Nee, smart en kommer
zullen ons het komend jaar vergezellen
breekt de pest uit
het zou me niet verbazen.
De volledige drankvoorraad
was snel uitgeput
ieder vond al gauw in zijn kraag
een duizelend stuk
als schepje boven op dit feest
doet pa maar al te graag
een rotje in zijn broek
en schreeuwt om het meest
Is dit het begin?
het eind is reeds zoek!
1979
Meneer Veen
Reeds jaren probeerde hij één te worden met de natuur.
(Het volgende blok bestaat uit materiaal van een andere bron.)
Lemma mul_detected_exact w l r :
  width_ok w -> in_width w l -> in_width w r -> l <> chosen_min w -> r <> chosen_min w ->
  mul_detected w l r = negb (fits w (l * r)).
Proof.
  intros Hw Hl Hr Nl Nr. pose proof (width_half w Hw) as Hh.
  unfold in_width in Hl, Hr. unfold mul_detected, fits. unfold chosen_min, chosen_max in *.
  destruct (Z.eqb_spec r 0) as [->|N].
  { rewrite Z.mul_0_r. lia. }
  destruct (Z.ltb_spec r 0).
  - rewrite !swrap_in_width by (first [done | unfold in_width; lia]).
    rewrite mul_limits by lia. do 2 f_equal; f_equal; lia.
  - by rewrite mul_limits by lia.
Qed.

Lemma detected_exact w op l r :
  width_ok w -> add_sub_mul op -> in_width w l -> in_width w r ->
  l <> chosen_min w -> r <> chosen_min w ->
  detected w op l r = negb (fits w (exact_of op l r)).
Proof.
  intros Hw [-> | [-> | ->]] Hl Hr Nl Nr; simpl;
    auto using add_detected_exact, sub_detected_exact, mul_detected_exact.
Qed.

(** An operand is null only if its type is nullable. *)
Definition nulls_allowed (w : Z) (suffix : NullCheckSuffix) (l r : Z) : Prop :=
  (l = chosen_min w -> suffix = Suffix_nullable \/ suffix = Suffix_nullable_lhs)
  /\ (r = chosen_min w -> suffix = Suffix_nullable \/ suffix = Suffix_nullable_rhs).

Definition some_null (w l r : Z) : bool := (l =? chosen_min w) || (r =? chosen_min w).

Lemma null_operand_spec w suffix l r :
  nulls_allowed w suffix l r -> has_null_operand suffix (chosen_min w) l r = some_null w l r.
Proof.
  intros [Nl Nr]. unfold has_null_operand, some_null.
  destruct (Z.eqb_spec l (chosen_min w)) as [El|], (Z.eqb_spec r (chosen_min w)) as [Er|];
    simpl; try (rewrite andb_false_r; done);
    [destruct (Nl El) | destruct (Nl El) | destruct (Nr Er)]; by subst suffix.
Qed.

(** The operation without a check: null, or the wrapped result. *)
Lemma emit_arith_spec w op suffix l r :
  width_ok w -> add_sub_mul op -> nulls_allowed w suffix l r ->
  emit_arith w op suffix (chosen_min w) l r
  = Ok (if some_null w l r then chosen_min w else swrap w (exact_of op l r)).
Proof.
  intros Hw Hop [Nl Nr]. pose proof (width_half w Hw).
  assert (Em : swrap w (chosen_min w) = chosen_min w)
    by (apply swrap_in_width; [done|]; unfold in_width, chosen_min; lia).
  unfold emit_arith, arith_nullable, arith_nullable_lhs, arith_nullable_rhs, instruction, some_null.
  destruct (Z.eqb_spec l (chosen_min w)) as [El|], (Z.eqb_spec r (chosen_min w)) as [Er|];
    try (specialize (Nl El)); try (specialize (Nr Er)); destruct suffix; simpl;
    (try intuition discriminate); rewrite ?Em; try reflexivity;
    destruct Hop as [-> | [-> | ->]]; reflexivity.
Qed.

(** The operation with a check. *)
Lemma checked_arith_spec device w op suffix l r :
  width_ok w -> add_sub_mul op -> in_width w l -> in_width w r -> nulls_allowed w suffix l r ->
  codegenAddSubMul device true w op suffix (chosen_min w) l r
  = if some_null w l r then Ok (chosen_min w)
    else if fits w (exact_of op l r) then Ok (exact_of op l r) else Err ERR_OVERFLOW_OR_UNDERFLOW.
Proof.
  intros Hw Hop Hl Hr Hn. unfold codegenAddSubMul, codegenBinOpWithOverflowForCPU.
  rewrite (null_operand_spec w suffix l r Hn), (emit_arith_spec w op suffix l r Hw Hop Hn).
  destruct (some_null w l r) eqn:En; [by destruct device|].
  unfold some_null in En. apply orb_false_iff in En as [El%Z.eqb_neq Er%Z.eqb_neq].
  unfold arith_with_overflow. fold (fits w (exact_of op l r)).
  rewrite (detected_exact w op l r) by done. simpl.
  destruct (fits w (exact_of op l r)) eqn:Ef; simpl; destruct device; try done;
    by rewrite swrap_in_width by (done || by apply fits_in_width).
Qed.

(** * Intervals contain the results of arithmetic *)

(** ** Corners *)

Lemma checked_some z r : checked z = Some r -> r = z /\ INT64_MIN <= z <= INT64_MAX.
Proof.
  unfold checked. destruct (Z.leb_spec INT64_MIN z), (Z.leb_spec z INT64_MAX); simpl; try done.
  by intros [= ->].
Qed.

(** Between the lesser and the greater of two numbers. *)
Definition between (x a b : Z) : Prop := Z.min a b <= x <= Z.max a b.

Lemma between_hull x y1 y2 a b c d :
  between x y1 y2 -> between y1 a b -> between y2 c d ->
  Z.min (Z.min a b) (Z.min c d) <= x <= Z.max (Z.max a b) (Z.max c d).
Proof. unfold between. lia. Qed.

Lemma mul_between_l lo hi x y : lo <= x <= hi -> between (x * y) (lo * y) (hi * y).
Proof. unfold between. intros H. destruct (Z.le_gt_cases 0 y); nia. Qed.

Lemma mul_between_r lo hi x y : lo <= y <= hi -> between (x * y) (x * lo) (x * hi).
Proof. unfold between. intros H. destruct (Z.le_gt_cases 0 x); nia. Qed.

Lemma quot_between_l lo hi x y : y <> 0 -> lo <= x <= hi -> between (Z.quot x y) (Z.quot lo y) (Z.quot hi y).
Proof.
  intros Hy H. unfold between.
  assert (P : forall d, 0 < d -> Z.quot lo d <= Z.quot x d <= Z.quot hi d)
    by (intros d Hd; split; apply Z.quot_le_mono; lia).
  destruct (Z.lt_total y 0) as [N|[N|N]]; [|lia|specialize (P y N); lia].
  specialize (P (- y) ltac:(lia)). rewrite !Z.quot_opp_r in P by lia. lia.
Qed.

Lemma quot_between_pos lo hi x y :
  0 < lo -> lo <= y <= hi -> between (Z.quot x y) (Z.quot x lo) (Z.quot x hi).
Proof.
  intros Hlo H. unfold between.
  assert (P : forall a, 0 <= a -> Z.quot a hi <= Z.quot a y <= Z.quot a lo)
    by (intros a Ha; split; apply Z.quot_le_compat_l; lia).
  destruct (Z.le_gt_cases 0 x) as [G|G]; [specialize (P x G); lia|].
  specialize (P (- x) ltac:(lia)). rewrite !Z.quot_opp_l in P by lia. lia.
Qed.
In een groen pak en zijn gezicht besmeurd met modder lag hij daar te vegeteren tussen varens en half onder bladeren verscholen. Elke dag een centimeter dichter bij de waterkant. Hij waande zich een plant. ‘Meneer Veen’, riep de zuster, ‘komt u een kopje thee drinken?’ Oh, wat ergerde hij zich daaraan. Altijd als hij net een gesprek was begonnen met de andere planten riep de zuster hem. ‘Meneer Veen, wat ziet u er weer uit, wilt u niet liever gewoon een wandeling maken door het bos, dan geniet u toch ook van de natuur?’ Het was altijd hetzelfde liedje: ‘U maakt uw kleren zo vies meneer Veen, waarom doet u dat nou meneer Veen?’ Laat ze maar kletsen dacht hij dan, eens zal ik verdwenen zijn.